Let $u: \mathbb{R}^n_+ \to \mathbb{R}$ be a utility function. We say that $g: \mathbb{R}^n_+ \to \mathbb{R}$ is a monotonic transformation of $u$ if for all $x, y \in \mathbb{R}^n_+$: $$ u(x) \ge u(y) \iff g(x) \ge g(y). $$

Let $D \subseteq \mathbb{R}$. Then $h: D \to \mathbb{R}$ is called strictly increasing if for all $x, y \in D$: $$ x \ge y \iff h(x) \ge h(y). $$

There's the following result:

Th Let $D$ be the range of $u$, i.e. $D = u(\mathbb{R}^n_+)$. Then $g$ is a monotonic transformation of $u$ iff there exists a strictly increasing function $h: D \to \mathbb{R}$ such that $g(x) = h(u(x))$.

proof: ($\leftarrow$) If $g(x) = h(u(x))$ and $u(x) \ge (>) u(y)$ then $h(u(x)) \ge (>) h(u(y))$ so $g$ is indeed a monotone transformation of $u$.

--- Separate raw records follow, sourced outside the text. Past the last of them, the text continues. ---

(** * A shallow embedding of the RAG chatbot backend

    The repository wires a PDF ingestion pipeline, a retrieval-augmented
    query pipeline and two push-notification endpoints on top of third-party
    services.  The handlers are Python functions that mutate process-wide
    state (the Chroma collection, the temporary directory, the token set) and
    raise exceptions; they are embedded here as computations in a small
    state-and-exception monad over an explicit [World]. *)

From Stdlib Require Import Strings.Byte Strings.Ascii Strings.String.
From stdpp Require Import base gmap strings list sorting pretty.

Open Scope string_scope.
Open Scope list_scope.

(** ** Python values *)

Module Py.

(** The line feed character of Python's ["\n"]. *)
Definition nl : string := String (Ascii.ascii_of_nat 10) EmptyString.

(** [sep.join(parts)]. *)
Definition join (sep : string) (parts : list string) : string :=
  String.concat sep parts.

(** [str(xs)] for a Python list, given the [repr] of each element. *)
Definition str_list (reprs : list string) : string :=
  "[" +:+ join ", " reprs +:+ "]".

(** [str(n)] for a non-negative [int]. *)
Definition str_int (n : nat) : string := pretty n.

End Py.

(** ** Exceptions and the handler monad *)

(** Exceptions that cross the functions of the repository: errors raised by
    the operating system or by a third-party client, which carry a message,
    and FastAPI's [HTTPException]. *)
Inductive exn : Type :=
| Error (msg : string)
| HTTPException (status_code : nat) (detail : string).

(** [str(e)], as interpolated in the f-strings of the handlers. *)
Definition str_exn (e : exn) : string :=
  match e with
  | Error msg => msg
  | HTTPException code detail => Py.str_int code +:+ ": " +:+ detail
  end.

Inductive Result (A : Type) : Type :=
| Ok (a : A)
| Raise (e : exn).
Arguments Ok {A} a.
Arguments Raise {A} e.

(** A computation over a state [S] that returns or raises. *)
Definition M (S A : Type) : Type := S -> Result A * S.

Definition ret {S A} (a : A) : M S A := fun s => (Ok a, s).

Definition bind {S A B} (m : M S A) (k : A -> M S B) : M S B :=
  fun s => match m s with
           | (Ok a, s') => k a s'
           | (Raise e, s') => (Raise e, s')
           end.

Definition raise {S A} (e : exn) : M S A := fun s => (Raise e, s).

(** [try: body except Exception as e: handler e]. *)
Definition try_except {S A} (body : M S A) (handler : exn -> M S A) : M S A :=
  fun s => match body s with
           | (Ok a, s') => (Ok a, s')
           | (Raise e, s') => handler e s'
           end.

(** [try: body finally: fin]: [fin] runs on every exit of [body]; an
    exception of [fin] replaces the outcome of [body]. *)
Definition try_finally {S A} (body : M S A) (fin : M S unit) : M S A :=
  fun s => let '(r, s') := body s in
           match fin s' with
           | (Ok _, s'') => (r, s'')
           | (Raise e, s'') => (Raise e, s'')
           end.

Definition gets {S A} (f : S -> A) : M S A := fun s => (Ok (f s), s).
Definition modify {S} (f : S -> S) : M S unit := fun s => (Ok tt, f s).

#[export] Instance M_ret {S} : MRet (M S) := @ret S.
#[export] Instance M_bind {S} : MBind (M S) := fun A B k m => bind m k.

(** ** The data model *)

(** Source metadata attached by the PDF loader. *)
Record Metadata : Type := { source : string; page : nat }.

(** A LangChain [Document]: the chunk text and its metadata (the bootstrap
    text of the store has none). *)
Record Document : Type := { page_content : string; metadata : option Metadata }.

(** The persistence directory of the Chroma store, as [get_vector_store]
    observes it: missing, present with no entry, or present with at least
    one entry and holding the stored collection. *)
Inductive PersistDir : Type :=
| NoDir
| EmptyDir
| ChromaDir (docs : list Document).

(** The entries of the vector index, in insertion order. *)
Definition index_of (d : PersistDir) : list Document :=
  match d with
  | NoDir | EmptyDir => []
  | ChromaDir docs => docs
  end.

(** Outbound calls to the hosted services. *)
Inductive NetCall : Type :=
| EmbedDocuments (texts : list string)
| EmbedQuery (text : string)
| Completion (prompt : string)
| SendMulticast (tokens : list string) (title body : string).

Record World : Type := {
  chroma : PersistDir;                (* CHROMA_PERSIST_DIR and its collection *)
  files : gmap string (list byte);    (* regular files, by path *)
  fcm_tokens : gset string;           (* the module-level set of main.py *)
  net : list NetCall;                 (* calls made so far, oldest first *)
  stdout : list string                (* lines printed so far, oldest first *)
}.

Definition index (w : World) : list Document := index_of (chroma w).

($\rightarrow$) For the reverse, define $$ h(z) = g(x) \text{ whenever } u(x) = z. $$ First we need to check that $h$ is indeed a function. As such, let $x, y$ be such that $u(x) = u(y) = z$. We need to show that $g(x) = g(y)$. Indeed as $g$ is a monotone transformation, we have that $g(x) \ge g(y)$ and $g(y) \ge g(x)$ so $g(x) = g(y)$. To see that $h$ is strictly increasing, let $z \ge (>) w$ and let $x$ and $y$ be such that $u(x) = z \ge (>) w = u(y)$. Then as $g$ is a monotone transformation $h(z) = g(x) \ge (>) g(y) = h(w)$. $\blacksquare$

To see the connection with the derivatives we have the following:

Th if $g: D \to \mathbb{R}$ is differentiable, $D$ is convex and if $g'(x) > 0$ for all $x$ in $D$, then $g$ is strictly monotone.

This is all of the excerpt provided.